Natural Language Processing for Tigrinya: Current State and Future Directions
Fitsum Gaim, Jong C. Park

TL;DR
This survey reviews the progress and challenges of NLP for Tigrinya, highlighting resource development, model evolution, and future research directions to advance language technology for this underrepresented language.
Contribution
It provides the first comprehensive overview of Tigrinya NLP research, analyzing over 50 studies and proposing future directions for resource creation and model development.
Findings
Shift from rule-based to neural models
Resource scarcity hinders progress
Promising directions include cross-lingual transfer
Abstract
Despite being spoken by millions of people, Tigrinya remains severely underrepresented in Natural Language Processing (NLP) research.
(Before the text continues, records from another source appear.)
(** What [client_msg_rx] of the daemon writes to the socket of a client,
    SOH, the length and the message, the library reads back: [parse_link]
    gathers exactly the message in [msg_in] and hands it to [parse_msg];
    nothing else in the connection has changed by then.  This holds for
    messages of 1 to 255 bytes, the lengths that the length byte can
    tell. *)
Theorem parse_link_delivers (p : PCCC_PRIV) (msg : list Z) :
  read_mode p = READ_MODE_IDLE ->
  buf_wf (p_sock_in p) ->
  buf_pending (p_sock_in p) = MSG_SOH :: Z.of_nat (length msg) :: msg ->
  (0 < length msg < 256)%nat -> Forall is_byte msg ->
  length (buf_data (msg_in p)) = buf_max (msg_in p) ->
  (length msg <= buf_max (msg_in p))%nat ->
  exists p1,
    buf_contents (msg_in p1) = msg /\ buf_index (msg_in p1) = 0%nat /\
    read_mode p1 = READ_MODE_IDLE /\ buf_pending (p_sock_in p1) = [] /\
    msgs p1 = msgs p /\ cur_msg p1 = cur_msg p /\ p_sock_out p1 = p_sock_out p /\
    parse_link sts_text reply_handler time_failed_text timeout clock p =
    let* r := parse_msg sts_text reply_handler p1 in
    Ok (fst r, snd r, PCCC_SUCCESS).
Proof.
  intros Hm Ws Hp Hlen HB Hd Hroom.
  pose proof (pending_length _ Ws) as Hpl. rewrite Hp in Hpl. cbn [length] in Hpl.
  destruct (buf_get_byte_spec _ 0 _ _ Ws Hp) as (E1 & W1 & P1).
  destruct (buf_get_byte_spec _ 0 _ _ W1 P1) as (E2 & W2 & P2).
  rewrite buf_skip_skip in E2, W2, P2. cbn [Nat.add] in E2, W2, P2.
  set (p2 := set_read_mode READ_MODE_MSG
               (set_msg_in_len (Z.of_nat (length msg))
                  (set_p_sock_in (buf_skip 2 (p_sock_in p))
                     (set_read_mode READ_MODE_MSG_LEN
                        (set_msg_in (buf_empty (msg_in p))
                           (set_p_sock_in (buf_skip 1 (p_sock_in p)) p)))))).
  assert (Hstart :
    parse_link sts_text reply_handler time_failed_text timeout clock p =
    parse_link_loop sts_text reply_handler time_failed_text timeout clock
      (length msg) p2 []).
  { unfold parse_link. rewrite <- Hpl. cbn [parse_link_loop].
    rewrite E1. cbn [Z.eqb negb].
    replace (read_mode (set_p_sock_in (buf_skip 1 (p_sock_in p)) p)) with READ_MODE_IDLE
      by (symmetry; destruct p; exact Hm).
    change (MSG_SOH =? MSG_SOH) with true. cbv iota.
    replace (p_sock_in (set_read_mode READ_MODE_MSG_LEN
               (set_msg_in (buf_empty (msg_in (set_p_sock_in (buf_skip 1 (p_sock_in p)) p)))
                  (set_p_sock_in (buf_skip 1 (p_sock_in p)) p))))
      with (buf_skip 1 (p_sock_in p)) by now destruct p.
    rewrite E2. cbn [Z.eqb negb].
    destruct msg as [|x msg]; [cbn [length] in Hlen; lia|].
    cbn [length]. cbn [parse_link_loop]. unfold p2. now destruct p. }
  assert (H2 : read_mode p2 = READ_MODE_MSG /\ p_sock_in p2 = buf_skip 2 (p_sock_in p) /\
               msg_in p2 = buf_empty (msg_in p) /\
               msg_in_len p2 = Z.of_nat (length msg) /\ msgs p2 = msgs p /\
               cur_msg p2 = cur_msg p /\ p_sock_out p2 = p_sock_out p)
    by (unfold p2; destruct p; cbn; auto 10).
  destruct H2 as (H2r & H2s & H2m & H2l & H2ms & H2c & H2o).
  destruct (parse_link_loop_msg msg (length msg) p2 [] []) as (mi & Wi & Ci & Ii & Eq);
    rewrite ?H2r, ?H2s, ?H2m, ?H2l; try assumption; try reflexivity; try lia.
  { intros ->. cbn [length] in Hlen. lia. }
  { unfold buf_wf, buf_empty. cbn. lia. }
  rewrite H2s, H2m in *. cbn [app] in *.
  exists (set_read_mode READ_MODE_IDLE
            (set_msg_in mi
               (set_p_sock_in (buf_skip (length msg) (buf_skip 2 (p_sock_in p))) p2))).
  split; [|split; [|split; [|split; [|split; [|split; [|split]]]]]].
  8: { rewrite Hstart, Eq. rewrite Nat.sub_diag.
       destruct (parse_msg _ _ _) as [[p' called]|f] eqn:Ep; [|reflexivity].
       cbn [bind fst snd]. rewrite parse_link_loop_end; [reflexivity|].
       rewrite (parse_msg_sock_in _ _ _ Ep).
       replace (p_sock_in _) with (buf_skip (length msg) (buf_skip 2 (p_sock_in p)))
         by now destruct p2.
       unfold buf_skip. cbn [buf_index buf_len]. lia. }
  - replace (msg_in _) with mi by now destruct p2. exact Ci.
  - replace (msg_in _) with mi by now destruct p2. exact Ii.
  - now destruct p2.
  - replace (p_sock_in _) with (buf_skip (length msg) (buf_skip 2 (p_sock_in p)))
      by now destruct p2.
    rewrite buf_skip_skip, pending_skip, Hp.
    replace (length msg + 2)%nat with (length (MSG_SOH :: Z.of_nat (length msg) :: msg))
      by (cbn [length]; lia).
    apply drop_all.
  - rewrite <- H2ms. now destruct p2.
  - rewrite <- H2c. now destruct p2.
  - rewrite <- H2o. now destruct p2.
Qed.

End LinkProperties.

(** ** From the socket of a client to the wire *)

Lemma upd_client_put c f conn cl :
  clients conn !! c = Some cl -> upd_client c f conn = put_client c (f cl) conn.
Proof.
  intros Hl. unfold upd_client, put_client. f_equal.
  apply list_eq. intros i. destruct (Nat.eq_dec c i) as [->|Hne].
  - rewrite list_lookup_alter_eq, Hl.
    rewrite list_lookup_insert_eq by (now apply lookup_lt_Some with cl). reflexivity.
  - now rewrite list_lookup_alter_ne, list_lookup_insert_ne by assumption.
Qed.

Lemma put_client_lookup c cl conn :
  (c < length (clients conn))%nat -> clients (put_client c cl conn) !! c = Some cl.
Proof. intros H. unfold put_client. rsimpl. now apply list_lookup_insert_eq. Qed.

Lemma put_client_twice c cl cl' conn :
  put_client c cl (put_client c cl' conn) = put_client c cl conn.
Proof. unfold put_client. rsimpl. now rewrite list_insert_insert_eq. Qed.

Lemma put_client_length c cl conn :
  length (clients (put_client c cl conn)) = length (clients conn).
Proof. unfold put_client. rsimpl. apply length_insert. Qed.

Lemma parse_sock_loop_end n conn c cl reg :
  clients conn !! c = Some cl -> buf_index (sock_in cl) = buf_len (sock_in cl) ->
  parse_sock_loop n conn c reg = Ok (conn, reg, 0).
Proof.
  intros Hl He. destruct n; cbn [parse_sock_loop]; rewrite Hl;
    rewrite buf_get_byte_end by assumption; reflexivity.
Qed.

(** The bytes of a message from a client are gathered in [df1_tx]; with the
    last one the client is ready, and the arbitrator is called. *)
Lemma parse_sock_loop_gather c rest : forall n conn cl reg pre,
  clients conn !! c = Some cl -> client_state cl = CLIENT_MSG ->
  buf_wf (sock_in cl) -> buf_pending (sock_in cl) = rest -> rest <> [] ->
  buf_wf (df1_tx cl) -> buf_contents (df1_tx cl) = pre ->
  new_msg_len reg = Z.of_nat (length pre + length rest) ->
  (length pre + length rest <= buf_max (df1_tx cl))%nat ->
  Forall is_byte rest -> (length rest <= n)%nat ->
  exists df1,
    buf_wf df1 /\ buf_contents df1 = pre ++ rest /\
    buf_index df1 = buf_index (df1_tx cl) /\ buf_max df1 = buf_max (df1_tx cl) /\
    parse_sock_loop n conn c reg =
    let* conn2 :=
      find_next_tx
        (put_client c
           (set_client_state CLIENT_MSG_READY
              (set_df1_tx df1 (set_sock_in (buf_skip (length rest) (sock_in cl)) cl)))
           conn)
        (Some c) in
    parse_sock_loop (n - length rest) conn2 c reg.
Proof.
  induction rest as [|x rest IH];
    intros n conn cl reg pre Hl Hst Ws Hp Hne Wd Hc Hlen Hroom HB Hn; [contradiction|].
  destruct n as [|n]; [simpl in Hn; lia|].
  apply Forall_cons in HB as [Hx HB'].
  assert (Hcl : (c < length (clients conn))%nat) by now apply lookup_lt_Some with cl.
  destruct (buf_get_byte_spec _ 0 _ _ Ws Hp) as (E & W1 & P1).
  pose proof (contents_length _ Wd) as Hcl'. rewrite Hc in Hcl'.
  destruct (buf_append_byte_spec (df1_tx cl) x Wd) as (d1 & Ea & Wa & Ca & La & Ia & Ma).
  { cbn [length] in Hroom. lia. }
  rewrite u8_small in Ca by exact Hx. rewrite Hc in Ca.
  cbn [parse_sock_loop]. rewrite Hl, E. cbn [Z.eqb negb]. rewrite Hst.
  rewrite (upd_client_put c _ conn cl Hl).
  set (cl1 := set_sock_in (buf_skip 1 (sock_in cl)) cl).
  unfold rcv_app. rewrite put_client_lookup by assumption.
  change (df1_tx cl1) with (df1_tx cl). rewrite Ea. cbn [Z.eqb negb].
  rewrite (upd_client_put c (set_df1_tx d1) (put_client c cl1 conn) cl1)
    by now apply put_client_lookup.
  rewrite put_client_twice, La, Hlen, <- Hcl'.
  destruct rest as [|y rest].
  - cbn [length] in *.
    destruct (Z.eqb_spec (Z.of_nat (S (length pre))) (Z.of_nat (length pre + 1))); [|lia].
    exists d1. split; [exact Wa|]. split; [exact Ca|]. split; [exact Ia|].
    split; [exact Ma|].
    rewrite (upd_client_put c (set_client_state CLIENT_MSG_READY)
               (put_client c (set_df1_tx d1 cl1) conn) (set_df1_tx d1 cl1))
      by now apply put_client_lookup.
    rewrite put_client_twice. replace (S n - 1)%nat with n by lia.
    destruct (find_next_tx _ _); reflexivity.
  - destruct (Z.eqb_spec (Z.of_nat (S (length pre)))
                         (Z.of_nat (length pre + length (x :: y :: rest)))) as [Ebad|_];
      [cbn [length] in Ebad; lia|].
    cbn [bind snd fst].
    destruct (IH n (put_client c (set_df1_tx d1 cl1) conn) (set_df1_tx d1 cl1) reg
                (pre ++ [x])) as (d2 & W2 & C2 & I2 & M2 & Eq);
      try (now apply put_client_lookup); try assumption; try discriminate;
      try reflexivity.
    + rewrite Hlen, length_app. cbn [length]. f_equal. lia.
    + rewrite length_app. cbn [length df1_tx set_df1_tx] in *. lia.
    + cbn [length] in *. lia.
    + exists d2. split; [exact W2|]. split; [rewrite C2, <- app_assoc; reflexivity|].
      split; [cbn in I2; congruence|]. split; [cbn in M2; congruence|].
      rewrite Eq. rewrite put_client_twice.
      replace (S n - length (x :: y :: rest))%nat with (n - length (y :: rest))%nat
        by (cbn [length]; lia).
      unfold cl1. cbn [sock_in set_df1_tx set_sock_in set_client_state client_state addr
                       df1_tx sock_out client_dcnts].
      rewrite buf_skip_skip.
      replace (length (y :: rest) + 1)%nat with (length (x :: y :: rest))
        by (cbn [length]; lia).
      reflexivity.
Qed.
This work presents a comprehensive survey of NLP research for Tigrinya, analyzing over 50 studies from 2011 to 2025. We systematically review the current state of computational resources, models, and applications across fifteen downstream tasks, including morphological processing, part-of-speech tagging, named entity recognition, machine translation, question-answering, speech recognition, and synthesis. Our analysis reveals a clear trajectory from foundational, rule-based systems to modern neural architectures, with progress consistently driven by milestones in resource creation. We identify key challenges rooted in Tigrinya's morphological properties and resource scarcity, and highlight promising research directions, including morphology-aware modeling,…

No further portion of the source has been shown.